The benefits of peer review, and make(1)
The subject I'm studying this semester ("Embedded" C
) is designed to teach us how to get started with software engineering, using C as the language of choice.
That's all well and good except that the subject title doesn't match, we don't learn about make(1) and makefiles until week 11 or 12, and there's no coverage of revision control systems like SCCS, RCS or CVS.
When I was doing first year uni for the first time (1991) at ANU
, we learnt about make(1) in the first three weeks of first semester.
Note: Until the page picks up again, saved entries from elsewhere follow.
Lemma str_gt_leb (a b : string) : Py.str_gt a b = negb (String.leb a b).
Proof.
  unfold Py.str_gt, String.ltb, String.leb.
  rewrite (String.compare_antisym a b).
  now destruct (String.compare b a).
Qed.

Lemma string_leb_refl (a : string) : String.leb a a = true.
Proof. apply Is_true_true. change (String.le a a). reflexivity. Qed.

Lemma string_leb_trans (a b c : string) :
  String.leb a b = true -> String.leb b c = true -> String.leb a c = true.
Proof.
  intros H1%Is_true_true H2%Is_true_true. apply Is_true_true.
  change (String.le a c). etransitivity; [exact H1 | exact H2].
Qed.

Lemma string_leb_total (a b : string) :
  String.leb a b = true \/ String.leb b a = true.
Proof. destruct (String.leb_total a b) as [->| ->]; auto. Qed.

Lemma digit_below_unknown (c : ascii) (s : string) :
  Py.is_digit c = true -> String.leb "Unknown" (String c s) = false.
Proof.
  destruct c as [[] [] [] [] [] [] [] []]; try discriminate; intros _;
    reflexivity.
Qed.

(** In the page-scan script an undated link, once among the candidates,
    always wins the selection. *)
Lemma rent_data_undated_always_wins (pdf_files : list RentData.PdfLink) :
  Exists (fun l => RentData.year l = "Unknown") pdf_files ->
  Forall (fun l => RentData.year l = "Unknown"
                   \/ exists c s, RentData.year l = String c s
                                  /\ Py.is_digit c = true) pdf_files ->
  exists f, RentData.latest_of pdf_files = Some f
            /\ RentData.year f = "Unknown".
Proof.
  intros Hex Hall. destruct pdf_files as [|x rest]; [inversion Hex|].
  exists (Py.max_from Py.str_gt RentData.year x rest). split; [reflexivity|].
  pose proof (max_from_greatest Py.str_gt String.leb RentData.year str_gt_leb
                string_leb_refl string_leb_trans string_leb_total x rest) as G.
  pose proof (max_from_member Py.str_gt RentData.year x rest) as M.
  rewrite List.Forall_forall in G, Hall. apply List.Exists_exists in Hex as (u & Hu & Eu).
  specialize (G u Hu). rewrite Eu in G.
  destruct (Hall _ M) as [E|(c & s & E & D)]; [exact E|].
  rewrite E in G. now rewrite (digit_below_unknown c s D) in G.
Qed.

(** C1, the page-scan script: with a dated link (2025) listed before a
    link whose file name carries no year, the list of candidates keeps
    the undated one under the year text [Unknown], and the selection
    returns it, since that text is greater than every digit string; the
    year-detecting script, on the same page, selects the 2025 document. *)
Theorem rent_data_selection_prefers_undated :
  map RentData.year (RentData.pdf_links_of Scenario.page_undated)
    = ["2025"; "Unknown"]
  /\ RentData.get_latest_payment_standards
       (Scenario.serving 200 Scenario.page_undated ∅ [] [])
     = Some "https://www.bostonhousing.org/docs/Payment-Standards-All-BR.pdf"
  /\ Future.url <$> Future.find_latest_payment_standards
       (Scenario.serving 200 Scenario.page_undated ∅ [] [])
     = Some "https://www.bostonhousing.org/docs/2025-Payment-Standards.pdf".
Proof. repeat split; vm_compute; reflexivity. Qed.

(** In the catalog script a resource without [created] is ranked under
    the empty key, not left out: alone, it is the one selected. *)
Example ckan_undated_resource_selected :
  Ckan.latest_resource_of
    [ {| Sys.format := Some "CSV"; Sys.created := None;
         Sys.res_url := Some "https://data.boston.gov/a.csv" |} ]
  = Some {| Sys.format := Some "CSV"; Sys.created := None;
            Sys.res_url := Some "https://data.boston.gov/a.csv" |}.
Proof. reflexivity. Qed.

(** ** C2: the update gate *)

(** C2: when discovery finds a latest candidate, [check_for_updates]
    answers true if there is no marker file, and with a marker file that
    holds the integer [m] it answers true exactly when the candidate's
    year is strictly greater than [m]. *)
Theorem check_for_updates_strict_gate (w : Sys.World) (latest : Future.FileInfo) :
  Future.find_latest_payment_standards w = Some latest ->
  (Future.marker w = None -> Future.check_for_updates w = true)
  /\ (forall text m,
        Future.marker w = Some (Sys.Raw text) ->
        Py.int text = Some m ->
        (Future.check_for_updates w = true <-> (m < Future.year latest)%Z)).
Proof.
  intros Hfind. unfold Future.check_for_updates, Future.read_current_year,
    Future.marker.
  split.
  - intros ->. now rewrite Hfind.
  - intros text m -> ->. rewrite Hfind. unfold Py.int_gt. apply Z.ltb_lt.
Qed.

Lemma check_for_updates_strict_gate_witness :
  (Future.check_for_updates
     (Scenario.serving 200 Scenario.page_2024_2025
        (Scenario.marker_file "2024") [] []) = true
   <-> (2024 < 2025)%Z)
  /\ (Future.check_for_updates
        (Scenario.serving 200 Scenario.page_2024_2025
           (Scenario.marker_file "2025") [] []) = true
      <-> (2025 < 2025)%Z).
Proof.
  split.
  - apply (proj2 (check_for_updates_strict_gate
                    (Scenario.serving 200 Scenario.page_2024_2025
                       (Scenario.marker_file "2024") [] [])
                    {| Future.url := "https://www.bostonhousing.org/docs/2025-Payment-Standards.pdf";
                       Future.year := 2025;
                       Future.filename := "2025-Payment-Standards.pdf" |}
                    ltac:(vm_compute; reflexivity)) "2024" 2024%Z);
      vm_compute; reflexivity.
  - apply (proj2 (check_for_updates_strict_gate
                    (Scenario.serving 200 Scenario.page_2024_2025
                       (Scenario.marker_file "2025") [] [])
                    {| Future.url := "https://www.bostonhousing.org/docs/2025-Payment-Standards.pdf";
                       Future.year := 2025;
                       Future.filename := "2025-Payment-Standards.pdf" |}
                    ltac:(vm_compute; reflexivity)) "2025" 2025%Z);
      vm_compute; reflexivity.
Defined.

(** ** C3: the marker across successful runs *)

(** What a successful write of the marker leaves in the directory. *)
Lemma read_after_marker_write (w w' : Sys.World) (y : Z) :
  Sys.write_file Future.current_year_file (Sys.Raw (Py.str y)) w = Some w' ->
  Future.read_current_year w' = inl (Some y).
Proof.
  unfold Sys.write_file. destruct (Sys.unwritable w _); [discriminate|].
  intros [= <-]. unfold Future.read_current_year. cbn [Sys.fs Sys.set_fs].
  rewrite lookup_insert_eq. now rewrite int_str.
Qed.

(** C3 as stated fails: with the marker at 2025 and a page that lists only
    the 2024 document, the run succeeds and leaves the marker at 2024. *)
Lemma marker_monotone_refuted :
  ~ (forall (w w' : Sys.World) (m m' : Z),
       Future.run_full_pipeline w = (w', true) ->
       Future.read_current_year w = inl (Some m) ->
       Future.read_current_year w' = inl (Some m') ->
       (m <= m')%Z).
Proof.
  intros H.
  pose (w := Scenario.serving 200 Scenario.page_2024
               (Scenario.marker_file "2025") [] []).
  specialize (H w (fst (Future.run_full_pipeline w)) 2025%Z 2024%Z).
  assert (2025 <= 2024)%Z; [|lia].
  apply H.
  - rewrite (surjective_pairing (Future.run_full_pipeline w)) at 1.
    f_equal; vm_compute; reflexivity.
  - vm_compute. reflexivity.
  - vm_compute. reflexivity.
Qed.

(** C3, amended: a successful run stores the year of the candidate it
    selected, whatever the marker held before; the stored year is greater
    than the marker the run started from whenever [check_for_updates]
    answers true in the starting state. *)
Theorem successful_run_stores_selected_year (w w' : Sys.World) :
  Future.run_full_pipeline w = (w', true) ->
  exists latest,
    Future.find_latest_payment_standards w = Some latest
    /\ Future.read_current_year w' = inl (Some (Future.year latest))
    /\ (forall m,
          Future.read_current_year w = inl (Some m) ->
          Future.check_for_updates w = true ->
          (m < Future.year latest)%Z).
Proof.
  unfold Future.run_full_pipeline.
  destruct (Future.find_latest_payment_standards w) as [latest|] eqn:Hfind;
    [|discriminate].
  destruct (Future.download_payment_standards_pdf w latest) as [w1 [pdf_path|]];
    [|discriminate].
  cbn [Future.extract_rent_data_from_pdf]. cbv zeta.
  destruct (Future.save_to_csv (Sys.tick w1) _ _) as [w2 ?].
  destruct (Future.save_to_json w2 _ _) as [w3 ?].
  destruct (Future.save_to_database w3 _) as [w4 ?].
  destruct (Sys.write_file _ _ w4) as [w5|] eqn:Hwrite; [|discriminate].
  intros [= <-]. exists latest. split; [reflexivity|]. split.
  - exact (read_after_marker_write _ _ _ Hwrite).
  - intros m Hm. unfold Future.check_for_updates. rewrite Hm, Hfind.
    unfold Py.int_gt. apply Z.ltb_lt.
Qed.

Lemma successful_run_stores_selected_year_witness :
  exists latest,
    Future.find_latest_payment_standards
      (Scenario.serving 200 Scenario.page_2024_2025 (Scenario.marker_file "2024") [] [])
    = Some latest
    /\ Future.read_current_year
         (fst (Future.run_full_pipeline
                 (Scenario.serving 200 Scenario.page_2024_2025
                    (Scenario.marker_file "2024") [] [])))
       = inl (Some (Future.year latest))
    /\ (forall m,
          Future.read_current_year
            (Scenario.serving 200 Scenario.page_2024_2025
               (Scenario.marker_file "2024") [] []) = inl (Some m) ->
          Future.check_for_updates
            (Scenario.serving 200 Scenario.page_2024_2025
               (Scenario.marker_file "2024") [] []) = true ->
          (m < Future.year latest)%Z).
Proof.
  apply successful_run_stores_selected_year.
  rewrite (surjective_pairing (Future.run_full_pipeline _)) at 1.
  f_equal; vm_compute; reflexivity.
Defined.

(** ** C4: the marker and the relational write *)

(** The writes leave the set of writable paths as it is. *)
Lemma write_file_unwritable (path : string) (data : Sys.FileData)
    (w w' : Sys.World) :
  Sys.write_file path data w = Some w' -> Sys.unwritable w' = Sys.unwritable w.
Proof.
  unfold Sys.write_file. destruct (Sys.unwritable w path); [discriminate|].
  now intros [= <-].
Qed.

Lemma future_save_to_csv_unwritable (w : Sys.World) (df : Pandas.DataFrame) (y : Z) :
  Sys.unwritable (fst (Future.save_to_csv w df y)) = Sys.unwritable w.
Proof.
  unfold Future.save_to_csv.
  destruct (Sys.write_file _ _ w) as [w'|] eqn:E; [|reflexivity].
  exact (write_file_unwritable _ _ _ _ E).
Qed.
I find it mind-boggling that this second-year subject not only assumes that we know nothing about make and that it's only really relevant for multi-source projects, but also that we have to wait until week 11 or 12 to get a hint of it.
The question I emailed my tutor involved whether we could use functions from math.h --- because if we could then we'd need to link with -lm, but without providing a makefile we're dependent upon the tutor doing the right thing. (And providing a valid and accurate compiler invocation as a comment in the source). If we could provide our assignment as, say, a tar file then providing a makefile would be easy.
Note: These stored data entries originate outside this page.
(** C5 as stated fails: a file without any import that declares
    [class A extends React.Component] has [hasReact] false, and the
    locator returns the class. *)
Lemma locator_without_framework_import_counterexample :
  List.filter (fun n => nodeType n =? "ImportDeclaration")
    (below Examples.noImportFile) = [] /\
  hasReact Examples.noImportFile = Ok false /\
  findReactES6ClassDeclaration Examples.noImportFile = Ok [Examples.classA].
Proof. repeat split. Qed.

(* ------------------------------------------------------------------ *)
(** ** Predicate library *)

Lemma renderMethod_key (kind : string) (key value : Node) (computed static : bool) :
  renderMethod (MethodDefinition kind key value computed static) = true
  <-> key = Identifier "render".
Proof.
  split.
  - destruct key; try discriminate. cbn.
    intros H. apply String.eqb_eq in H. now subst.
  - now intros ->.
Qed.

Lemma methodNamed_spec (hook : string) (m : Node) :
  methodNamed hook m = true
  <-> exists kind value computed static,
        m = MethodDefinition kind (Identifier hook) value computed static.
Proof.
  split.
  - destruct m as [| | | | | | | | | | kind k v c s | | | | | | | | | | | | | |];
      try discriminate.
    destruct k; try discriminate. cbn.
    intros H. apply String.eqb_eq in H. subst. now exists kind, v, c, s.
  - intros (kind & v & c & s & ->). cbn. apply String.eqb_refl.
Qed.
As it turns out, my tutor said we could use math.h functions, and that if we provided a valid compiler invocation as a comment then he'd follow it. The lecturer and tutors could have used the faculty's existing automatic submission procedures and saved some time....
Ok, so I'm displaying my "old-fart" annoyance and impatience here but it's my blog and I'll whinge if I want to....
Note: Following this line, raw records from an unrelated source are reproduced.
(** * Metrics averaging and report statistics of the ad-blocking benchmark

    A shallow embedding of [src/metrics-collector.ts] (the run averager),
    [src/report-generator/report-generator.ts] (domain reconciliation and the
    statistics aggregator) and of the request summary of
    [src/puppeteer-runner.ts], with the properties of the specification
    proved or refuted against it.

    Modelling conventions.
    - A JavaScript [number] is an IEEE 754 binary64 value.  A finite one is
      represented by the rational it denotes ([Qc], canonical fractions with
      Leibniz equality); the results of [+] and [/] on the averaged values
      and of [Number(x.toFixed(d))] are rounded to the nearest double, ties
      to even, with gradual underflow ([round64]).  The two zeros are not
      told apart: the code never divides by a zero it computed, prints them
      alike and compares them equal.  Results of magnitude 2^1024 and more,
      which a double replaces by an infinity, are outside the model; the
      metrics are counts of requests, bytes and milliseconds.  [NaN] arises
      in the modelled code only from [0 / 0]; the divisions that can produce
      it return [option Qc], [None] standing for [NaN].
    - Counters that are incremented by one or by the length of an array
      (the request counters of a page load, the numbers of keys) are whole
      numbers far below 2^53, on which [+] is exact; they are added
      exactly.
    - [Record<string, number>] and the other string-keyed objects are
      [gmap string _]; [Object.keys] / [Object.entries] enumerate
      [map_to_list], one order of the keys, where JavaScript follows the
      order of insertion.  Where the result depends on the order (the sums
      of doubles of [computeStatistics]) the enumeration is a parameter
      ([computeStatisticsFor]).  A [Set<string>] is a [gset string].
    - [throw] and [process.exit] are results of type [result].
    - [getDomain] and [parse] of the [tldts] package are parameters. *)

From Stdlib Require Import ZArith QArith Qcanon Qabs Qround Qpower Lia Lqa Ascii.
From stdpp Require Import gmap strings list fin_maps numbers sorting.

Local Open Scope Qc_scope.

(** ** Numbers *)

Module JsNumber.

Definition ofNat (n : nat) : Qc := Qc_of_Z (Z.of_nat n).

(** The binade of a rational [x <> 0]: the [e] with
    [2^(e-1) <= |x| < 2^e]. *)
Definition magnitude (x : Q) : Z :=
  let s := (Z.log2 (Z.abs (Qnum x)) - Z.log2 (Z.pos (Qden x)))%Z in
  if Qle_bool (2 ^ s)%Q (Qabs x) then (s + 1)%Z else s.

(** Nearest integer, ties to the even one. *)
Definition roundHalfEven (q : Q) : Z :=
  let f := Qfloor q in
  match Qcompare (q - inject_Z f)%Q (1 # 2)%Q with
  | Lt => f
  | Gt => (f + 1)%Z
  | Eq => if Z.even f then f else (f + 1)%Z
  end.

(** The exponent of the last place of the doubles of the binade of [x]: 53
    bits of precision, and no exponent below that of the subnormals. *)
Definition quantum (x : Q) : Z := Z.max (magnitude x - 53) (-1074).

(** The double nearest to [x], ties to the even significand. *)
Definition round64Q (x : Q) : Q :=
  (inject_Z (roundHalfEven (x / 2 ^ quantum x)) * 2 ^ quantum x)%Q.

Definition round64 (x : Qc) : Qc := Q2Qc (round64Q x).

(** [x + y] and [x / y] on doubles ([y] not zero). *)
Definition add (x y : Qc) : Qc := round64 (x + y).
Definition divide (x y : Qc) : Qc := round64 (x / y).

(** [values.reduce((sum, value) => sum + value, 0)] *)
Definition sum (values : list Qc) : Qc := foldl add 0 values.

(** Nearest integer, ties away from zero: the integer [n] that
    [Number.prototype.toFixed] picks ("let n be an integer for which
    n / 10^f - x is as close to zero as possible; if there are two such n,
    pick the larger", applied to the absolute value). *)
Definition roundHalfAway (q : Q) : Z :=
  let n := Qnum q in
  let d := Z.pos (Qden q) in
  if (0 <=? n)%Z then ((2 * n + d) / (2 * d))%Z
  else (- ((2 * (- n) + d) / (2 * d)))%Z.

(** The number read from the decimal numeral of [n / 10^digits]: the double
    nearest to it. *)
Definition decimalQ (digits : nat) (n : Z) : Q :=
  round64Q (inject_Z n / inject_Z (10 ^ Z.of_nat digits)).

Definition decimal (digits : nat) (n : Z) : Qc := Q2Qc (decimalQ digits n).

(** [Number(x.toFixed(digits))]: [toFixed] writes the exact value of the
    double [x] with [digits] decimals, and [Number] reads the numeral
    back. *)
Definition toFixedQ (digits : nat) (x : Q) : Q :=
  decimalQ digits (roundHalfAway (x * inject_Z (10 ^ Z.of_nat digits))).

Definition toFixed (digits : nat) (x : Qc) : Qc := Q2Qc (toFixedQ digits x).

(** [v || 0] for [v : number | undefined]. *)
Definition orZero (v : option Qc) : Qc :=
  match v with
  | Some x => x
  | None => 0
  end.

(** [x / n] for a length [n]; [None] is [NaN] (the numerators of the
    modelled divisions are [0] whenever [n] is). *)
Definition divLength (x : Qc) (n : nat) : option Qc :=
  match n with
  | O => None
  | S _ => Some (divide x (ofNat n))
  end.

(** The exact sum of a list of whole numbers. *)
Definition sumQc (l : list Qc) : Qc := foldr Qcplus 0 l.

End JsNumber.
Import JsNumber.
So what about peer review?
We were given the spec for our first assignment two weeks ago now, and true to form, we have to display our understanding of looping in order to print the factors of all the perfect numbers up to 10000.
A quick googling for "perfect number algorithm" gave me this
very useful page at the University of St Andrews to get started with, and a decent number of references for further reading as well.
A close reading of the assignment spec revealed that factoring (2\^(p-1)) \* (2\^p --- 1) would not meet the requirements, so it was back to iteration and brute-forcing.
Along the way a virtual water-cooler conversation with some colleagues got them interested in the assignment too. More on that later.
My first version used a singly-linked list to store the factors, called malloc(3c) for each new element, and was rather inefficient in both cpu and memory due to repeated and very hot code paths. It also featured a sort-on-insert for the list which in general terms
is ok, but when you're appending already-sorted elements it's horrendously wasteful of cpu cycles.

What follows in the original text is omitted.